From the entries that follow, report every line in which "CPUCores" occurs.

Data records
........

(* ===== verification/Protocol.v ===== *)
(** * Wire protocol ([internal/protocol/protocol.go])

    The messages exchanged between Server and Agent, the token formats, the
    metric-card policy and the view of an offline device. *)

From S2P Require Export GoLib.

(** ** Constants *)

Definition EnrollmentTokenLength : Z := 48.
Definition DeviceTokenLength : Z := 64.
Definition CapabilityFileDownloadCredits : string := "file-download-credits-v1".
Definition CapabilityFileUploadCredits : string := "file-upload-credits-v1".
Definition CapabilityMetricPolicy : string := "metric-policy-v1".

Definition MetricCPU : string := "cpu".
Definition MetricMemory : string := "memory".
Definition MetricDisk : string := "disk".
Definition MetricNetwork : string := "network".
Definition MetricProcesses : string := "processes".
Definition MetricDiskIO : string := "diskio".

Definition metricCardOrder : list string :=
  [MetricCPU; MetricMemory; MetricDisk; MetricNetwork; MetricProcesses; MetricDiskIO].

(** ** Data *)

Record FileEntry : Type := mkFileEntry {
  fe_Name : string;
  fe_Path : string;
  fe_Size : Z;
  fe_Mode : Z;
  fe_ModTime : Z;
  fe_IsDir : bool;
  fe_IsSymlink : bool
}.

Record SystemInfo : Type := mkSystemInfo {
  Hostname : string;
  OS : string;
  Kernel : string;
  Arch : string;
  CPUModel : string;
  CPUCores : Z;
  CPUUsage : float64;
  Load1 : string;
  CPUTempC : option float64;
  MemTotal : Z;
  MemAvail : Z;
  DiskTotal : Z;
  DiskFree : Z;
  DiskPhysicalTotal : Z;
  DiskPhysicalCount : Z;
  NetInterface : string;
  NetLinkBPS : Z;
  NetRXBPS : float64;
  NetTXBPS : float64;
  NetRXPeak5mBPS : float64;
  NetTXPeak5mBPS : float64;
  ProcessTotal : Z;
  ProcessRunning : Z;
  ProcessSleeping : Z;
  ProcessZombie : Z;
  DiskReadBPS : float64;
  DiskWriteBPS : float64;
  DiskIOPS : float64;
  DiskIOWaitPct : float64;
  DiskLatencyMS : float64;
  UptimeSec : Z;
  IPAddrs : list string;
  AgentVer : string;
  ReportedAt : Z
}.

Record Message : Type := mkMessage {
  m_Type : string;
  m_DeviceID : string;
  m_Name : string;
  m_Token : string;
  m_EnrollmentToken : string;
  m_DeviceToken : string;
  m_Capabilities : list string;
  m_RequestID : string;
  m_SessionID : string;
  m_Action : string;
  m_Command : string;
  m_Path : string;
  m_Target : string;
  m_Data : string;
  m_Error : string;
  m_ExitCode : Z;
  m_Cols : Z;
  m_Rows : Z;
  m_Size : Z;
  m_Credits : Z;
  m_Mode : Z;
  m_Entries : list FileEntry;
  m_Info : option SystemInfo;
  m_MetricCards : list string
}.

(** The composite literals [protocol.Message{Type: t, RequestID: id, ...}] of
    the program: every field not named is the zero value. *)
Definition request_msg (t id path target data err : string) (size credits mode : Z)
    (entries : list FileEntry) : Message :=
  mkMessage t "" "" "" "" "" [] id "" "" "" path target data err 0 0 0 size credits mode
    entries None [].

(** [protocol.Message{Type: t, RequestID: id, Error: err}] *)
Definition error_msg (t id err : string) : Message :=
  request_msg t id "" "" "" err 0 0 0 [].

(** [protocol.Message{Type: t, SessionID: sid, ...}] *)
Definition session_msg (t sid data err : string) (cols rows : Z) : Message :=
  mkMessage t "" "" "" "" "" [] "" sid "" "" "" "" data err 0 cols rows 0 0 0 [] None [].

(** ** Tokens *)

Definition hex_digit_rune (ch : Z) : bool :=
  negb (((ch <? 48) || (57 <? ch)) && ((ch <? 97) || (102 <? ch))).

Definition validLowerHexToken (token : string) (length : Z) : bool :=
  if negb (slen token =? length) then false
  else forallb hex_digit_rune (range_runes token).

Definition ValidEnrollmentToken (token : string) : bool :=
  validLowerHexToken token EnrollmentTokenLength.

Definition ValidDeviceToken (token : string) : bool :=
  validLowerHexToken token DeviceTokenLength.

(** ** Capabilities and metric cards *)

Definition HasCapability (capabilities : list string) (capability : string) : bool :=
  existsb (λ value, String.eqb value capability) capabilities.

Definition DefaultMetricCards : list string := metricCardOrder.

(** The validation loop: [seen] is the map filled so far. *)
Fixpoint check_cards (seen : gset string) (cards : list string) : res (gset string) :=
  match cards with
  | [] => Ok seen
  | card :: rest =>
    if bool_decide (card ∈ seen) then Err "metric cards must not contain duplicates"
    else if existsb (λ allowed, String.eqb card allowed) metricCardOrder
         then check_cards ({[card]} ∪ seen) rest
         else Err "unknown metric card"
  end.

Definition NormalizeMetricCards (cards : list string) (minimum : Z) : res (list string) :=
  if (minimum <? 0) || (Z.of_nat (length metricCardOrder) <? minimum)
  then Err "invalid metric-card minimum"
  else
    try seen := check_cards ∅ cards in
    if Z.of_nat (size seen) <? minimum then Err "at least three metric cards are required"
    else Ok (filter (λ card, card ∈ seen) metricCardOrder).

Definition HasMetricCard (cards : list string) (card : string) : bool :=
  existsb (λ value, String.eqb value card) cards.

(** ** Offline devices *)

Definition ClearDynamicMetrics (info : option SystemInfo) : option SystemInfo :=
  match info with
  | None => None
  | Some i =>
    Some {|
      Hostname := Hostname i; OS := OS i; Kernel := Kernel i; Arch := Arch i;
      CPUModel := CPUModel i; CPUCores := CPUCores i;
      CPUUsage := f64_zero; Load1 := ""; CPUTempC := None;
      MemTotal := 0; MemAvail := 0; DiskTotal := 0; DiskFree := 0;
      DiskPhysicalTotal := 0; DiskPhysicalCount := 0;
      NetInterface := ""; NetLinkBPS := 0;
      NetRXBPS := f64_zero; NetTXBPS := f64_zero;
      NetRXPeak5mBPS := f64_zero; NetTXPeak5mBPS := f64_zero;
      ProcessTotal := 0; ProcessRunning := 0; ProcessSleeping := 0; ProcessZombie := 0;
      DiskReadBPS := f64_zero; DiskWriteBPS := f64_zero; DiskIOPS := f64_zero;
      DiskIOWaitPct := f64_zero; DiskLatencyMS := f64_zero;
      UptimeSec := UptimeSec i; IPAddrs := IPAddrs i; AgentVer := AgentVer i;
      ReportedAt := ReportedAt i |}
  end.

(** ** Lemmas *)

Lemma existsb_eqb_mem (x : string) l :
  existsb (λ y, String.eqb y x) l = true ↔ x ∈ l.
Proof.
  rewrite existsb_exists. setoid_rewrite String.eqb_eq.
  setoid_rewrite <-list_elem_of_In. naive_solver.
Qed.

Lemma existsb_eqb_mem' (x : string) l :
  existsb (λ y, String.eqb x y) l = true ↔ x ∈ l.
Proof. apply str_mem_true. Qed.

Lemma HasMetricCard_true cards card : HasMetricCard cards card = true ↔ card ∈ cards.
Proof. apply existsb_eqb_mem. Qed.

Lemma check_cards_ok seen cards s :
  check_cards seen cards = Ok s ↔
  NoDup cards ∧ cards ⊆ metricCardOrder ∧ (∀ c, c ∈ cards → c ∉ seen) ∧
  s = list_to_set cards ∪ seen.
Proof.
  revert seen. induction cards as [|c cards IH]; intros seen; cbn [check_cards].
  { split.
    - intros [= ->]. split_and!; [constructor|set_solver|set_solver|set_solver].
    - intros (_ & _ & _ & ->). f_equal. set_solver. }
  case_bool_decide as Hseen.
  { split; [done|]. intros (_ & _ & Hn & _). destruct (Hn c); [left|done]. }
  destruct (existsb (λ allowed, String.eqb c allowed) metricCardOrder) eqn:E.
  - apply existsb_eqb_mem' in E. rewrite IH, NoDup_cons. split.
    + intros (Hd & Hs & Hn & ->). split_and!; try done.
      * intros Hc. apply (Hn c Hc). set_solver.
      * intros x [->|Hx]%elem_of_cons; [done|by apply Hs].
      * intros x [->|Hx]%elem_of_cons; [done|]. specialize (Hn x Hx). set_solver.
      * set_solver.
    + intros ([Hc Hd] & Hs & Hn & ->). split_and!; try done.
      * intros x Hx. apply Hs. by right.
      * intros x Hx. assert (x ≠ c) by congruence. specialize (Hn x). set_solver.
      * set_solver.
  - split; [done|]. intros (_ & Hs & _). exfalso.
    assert (c ∈ metricCardOrder) as Hc by (apply Hs; left).
    apply existsb_eqb_mem' in Hc. congruence.
Qed.

Lemma metricCardOrder_NoDup : NoDup metricCardOrder.
Proof. apply (bool_decide_unpack _). vm_compute. done. Qed.

(** Every accepted list is normalised to the same cards in display order. *)
Lemma NormalizeMetricCards_ok cards minimum out :
  NormalizeMetricCards cards minimum = Ok out ↔
  0 <= minimum <= 6 ∧ NoDup cards ∧ cards ⊆ metricCardOrder ∧
  minimum <= Z.of_nat (length cards) ∧ out = filter (λ c, c ∈ cards) metricCardOrder.
Proof.
  unfold NormalizeMetricCards.
  change (Z.of_nat (length metricCardOrder)) with 6.
  assert (∀ s : gset string, s = list_to_set cards ∪ ∅ → NoDup cards →
    size s = length cards ∧
    filter (λ c, c ∈ s) metricCardOrder = filter (λ c, c ∈ cards) metricCardOrder) as Hs.
  { intros s -> Hd. rewrite (right_id_L ∅ (∪)). split; [by apply size_list_to_set|].
    apply list_filter_iff. set_solver. }
  destruct ((minimum <? 0) || (6 <? minimum)) eqn:E.
  { split; [done|]. intros (? & _). bool_to_prop. destruct E; bool_to_prop; lia. }
  bool_to_prop. rewrite res_bind_ok. split.
  - intros (s & (Hd & Hsub & _ & ->)%check_cards_ok & Hif).
    edestruct Hs as [Hsz Hf]; [done|done|]. rewrite Hsz, Hf in Hif.
    split_matches. split_and!; try done; lia.
  - intros (? & Hd & Hsub & Hlen & ->). exists (list_to_set cards ∪ ∅). split.
    { apply check_cards_ok. set_solver. }
    edestruct Hs as [Hsz Hf]; [done|done|]. rewrite Hsz, Hf.
    case_match; bool_to_prop; [lia|done].
Qed.

Lemma NormalizeMetricCards_perm cards minimum out :
  NormalizeMetricCards cards minimum = Ok out → out ≡ₚ cards.
Proof.
  intros (_ & Hd & Hsub & _ & ->)%NormalizeMetricCards_ok.
  apply NoDup_Permutation; [apply NoDup_filter, metricCardOrder_NoDup|done|].
  intros x. rewrite list_elem_of_filter. set_solver.
Qed.

Lemma validLowerHexToken_bytes token n :
  validLowerHexToken token n = true ↔
  slen token = n ∧ Forall (λ b, 48 <= b <= 57 ∨ 97 <= b <= 102) (vals token).
Proof.
  unfold validLowerHexToken.
  rewrite range_runes_ascii.
  2:{ intros r. unfold hex_digit_rune. rewrite negb_true_iff, andb_false_iff, !orb_false_iff,
        !Z.ltb_ge. lia. }
  destruct (slen token =? n) eqn:E; bool_to_prop; simpl; [|naive_solver].
  fold (vals token). rewrite forallb_forall, Forall_forall.
  setoid_rewrite list_elem_of_In. unfold hex_digit_rune.
  setoid_rewrite negb_true_iff. setoid_rewrite andb_false_iff.
  setoid_rewrite orb_false_iff. setoid_rewrite Z.ltb_ge.
  split; [intros H; split; [done|]|intros [_ H]]; intros x Hx; specialize (H x Hx); lia.
Qed.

........

- COMPLETED TASK -
  CPUCores : Z;
      CPUModel := CPUModel i; CPUCores := CPUCores i;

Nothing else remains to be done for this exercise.